((
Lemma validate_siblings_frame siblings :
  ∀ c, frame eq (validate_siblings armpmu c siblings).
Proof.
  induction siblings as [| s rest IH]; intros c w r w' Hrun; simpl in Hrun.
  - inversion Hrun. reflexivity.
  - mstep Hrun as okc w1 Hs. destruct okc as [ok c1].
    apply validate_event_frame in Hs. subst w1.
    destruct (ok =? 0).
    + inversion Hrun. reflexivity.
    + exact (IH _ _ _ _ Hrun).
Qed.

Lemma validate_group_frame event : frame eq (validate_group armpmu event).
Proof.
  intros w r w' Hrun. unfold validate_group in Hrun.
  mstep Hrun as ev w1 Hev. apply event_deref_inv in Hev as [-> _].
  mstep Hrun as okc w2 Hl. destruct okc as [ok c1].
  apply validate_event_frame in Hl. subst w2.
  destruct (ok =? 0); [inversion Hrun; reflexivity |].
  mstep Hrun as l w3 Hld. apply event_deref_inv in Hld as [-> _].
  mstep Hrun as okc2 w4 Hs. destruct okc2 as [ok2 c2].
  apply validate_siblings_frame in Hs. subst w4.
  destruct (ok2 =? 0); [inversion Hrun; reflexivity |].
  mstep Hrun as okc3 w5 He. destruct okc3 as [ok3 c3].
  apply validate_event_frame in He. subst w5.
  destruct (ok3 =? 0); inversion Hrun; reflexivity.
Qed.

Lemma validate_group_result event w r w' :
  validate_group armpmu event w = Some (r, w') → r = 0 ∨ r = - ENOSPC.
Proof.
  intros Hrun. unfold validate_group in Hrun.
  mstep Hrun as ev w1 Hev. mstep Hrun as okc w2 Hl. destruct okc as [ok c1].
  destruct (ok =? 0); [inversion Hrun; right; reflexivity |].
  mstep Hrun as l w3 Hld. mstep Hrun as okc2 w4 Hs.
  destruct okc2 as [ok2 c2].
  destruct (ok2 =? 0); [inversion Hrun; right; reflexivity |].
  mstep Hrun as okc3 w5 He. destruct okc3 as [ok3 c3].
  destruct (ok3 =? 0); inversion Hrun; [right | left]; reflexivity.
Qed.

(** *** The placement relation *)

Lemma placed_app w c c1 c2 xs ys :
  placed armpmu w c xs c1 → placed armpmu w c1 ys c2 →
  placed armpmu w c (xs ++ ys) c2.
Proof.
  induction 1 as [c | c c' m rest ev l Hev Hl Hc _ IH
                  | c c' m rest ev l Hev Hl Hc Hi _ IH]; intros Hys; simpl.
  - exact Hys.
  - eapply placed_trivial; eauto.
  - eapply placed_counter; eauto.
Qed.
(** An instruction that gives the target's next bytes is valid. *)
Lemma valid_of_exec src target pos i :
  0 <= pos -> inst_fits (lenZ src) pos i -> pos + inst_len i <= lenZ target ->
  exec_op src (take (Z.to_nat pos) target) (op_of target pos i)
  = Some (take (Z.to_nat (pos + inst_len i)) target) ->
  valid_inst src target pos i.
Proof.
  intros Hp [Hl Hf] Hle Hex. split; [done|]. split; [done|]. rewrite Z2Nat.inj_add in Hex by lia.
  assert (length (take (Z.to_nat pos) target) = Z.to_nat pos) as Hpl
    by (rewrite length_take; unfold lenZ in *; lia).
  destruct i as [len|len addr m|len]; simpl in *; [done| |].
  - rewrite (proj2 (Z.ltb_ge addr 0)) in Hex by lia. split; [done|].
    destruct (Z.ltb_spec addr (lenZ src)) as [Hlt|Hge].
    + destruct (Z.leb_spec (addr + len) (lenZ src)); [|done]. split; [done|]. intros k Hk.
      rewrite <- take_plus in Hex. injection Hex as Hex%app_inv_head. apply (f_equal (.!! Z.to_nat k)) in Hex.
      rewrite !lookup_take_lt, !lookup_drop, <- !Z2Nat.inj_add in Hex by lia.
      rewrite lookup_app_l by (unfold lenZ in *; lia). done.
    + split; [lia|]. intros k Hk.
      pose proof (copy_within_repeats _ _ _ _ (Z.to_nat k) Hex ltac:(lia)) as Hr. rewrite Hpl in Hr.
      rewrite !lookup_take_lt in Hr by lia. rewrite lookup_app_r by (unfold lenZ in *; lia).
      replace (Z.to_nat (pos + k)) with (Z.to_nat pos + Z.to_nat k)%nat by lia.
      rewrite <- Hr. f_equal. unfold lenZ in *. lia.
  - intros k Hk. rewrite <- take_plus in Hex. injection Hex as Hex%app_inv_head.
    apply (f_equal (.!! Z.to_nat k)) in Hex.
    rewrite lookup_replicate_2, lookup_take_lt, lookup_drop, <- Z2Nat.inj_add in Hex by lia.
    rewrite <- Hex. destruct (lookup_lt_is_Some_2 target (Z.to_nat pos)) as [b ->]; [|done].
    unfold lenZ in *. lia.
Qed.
))
▶ Problem description
A word-for-word copy of the lines above from the one with "Lemma validate_group_result event" through the one with "pose proof (copy_within_repeats", inclusive, is the only output wanted.

▶ Completed exercise
Lemma validate_group_result event w r w' :
  validate_group armpmu event w = Some (r, w') → r = 0 ∨ r = - ENOSPC.
Proof.
  intros Hrun. unfold validate_group in Hrun.
  mstep Hrun as ev w1 Hev. mstep Hrun as okc w2 Hl. destruct okc as [ok c1].
  destruct (ok =? 0); [inversion Hrun; right; reflexivity |].
  mstep Hrun as l w3 Hld. mstep Hrun as okc2 w4 Hs.
  destruct okc2 as [ok2 c2].
  destruct (ok2 =? 0); [inversion Hrun; right; reflexivity |].
  mstep Hrun as okc3 w5 He. destruct okc3 as [ok3 c3].
  destruct (ok3 =? 0); inversion Hrun; [right | left]; reflexivity.
Qed.

(** *** The placement relation *)

Lemma placed_app w c c1 c2 xs ys :
  placed armpmu w c xs c1 → placed armpmu w c1 ys c2 →
  placed armpmu w c (xs ++ ys) c2.
Proof.
  induction 1 as [c | c c' m rest ev l Hev Hl Hc _ IH
                  | c c' m rest ev l Hev Hl Hc Hi _ IH]; intros Hys; simpl.
  - exact Hys.
  - eapply placed_trivial; eauto.
  - eapply placed_counter; eauto.
Qed.
(** An instruction that gives the target's next bytes is valid. *)
Lemma valid_of_exec src target pos i :
  0 <= pos -> inst_fits (lenZ src) pos i -> pos + inst_len i <= lenZ target ->
  exec_op src (take (Z.to_nat pos) target) (op_of target pos i)
  = Some (take (Z.to_nat (pos + inst_len i)) target) ->
  valid_inst src target pos i.
Proof.
  intros Hp [Hl Hf] Hle Hex. split; [done|]. split; [done|]. rewrite Z2Nat.inj_add in Hex by lia.
  assert (length (take (Z.to_nat pos) target) = Z.to_nat pos) as Hpl
    by (rewrite length_take; unfold lenZ in *; lia).
  destruct i as [len|len addr m|len]; simpl in *; [done| |].
  - rewrite (proj2 (Z.ltb_ge addr 0)) in Hex by lia. split; [done|].
    destruct (Z.ltb_spec addr (lenZ src)) as [Hlt|Hge].
    + destruct (Z.leb_spec (addr + len) (lenZ src)); [|done]. split; [done|]. intros k Hk.
      rewrite <- take_plus in Hex. injection Hex as Hex%app_inv_head. apply (f_equal (.!! Z.to_nat k)) in Hex.
      rewrite !lookup_take_lt, !lookup_drop, <- !Z2Nat.inj_add in Hex by lia.
      rewrite lookup_app_l by (unfold lenZ in *; lia). done.
    + split; [lia|]. intros k Hk.
      pose proof (copy_within_repeats _ _ _ _ (Z.to_nat k) Hex ltac:(lia)) as Hr. rewrite Hpl in Hr.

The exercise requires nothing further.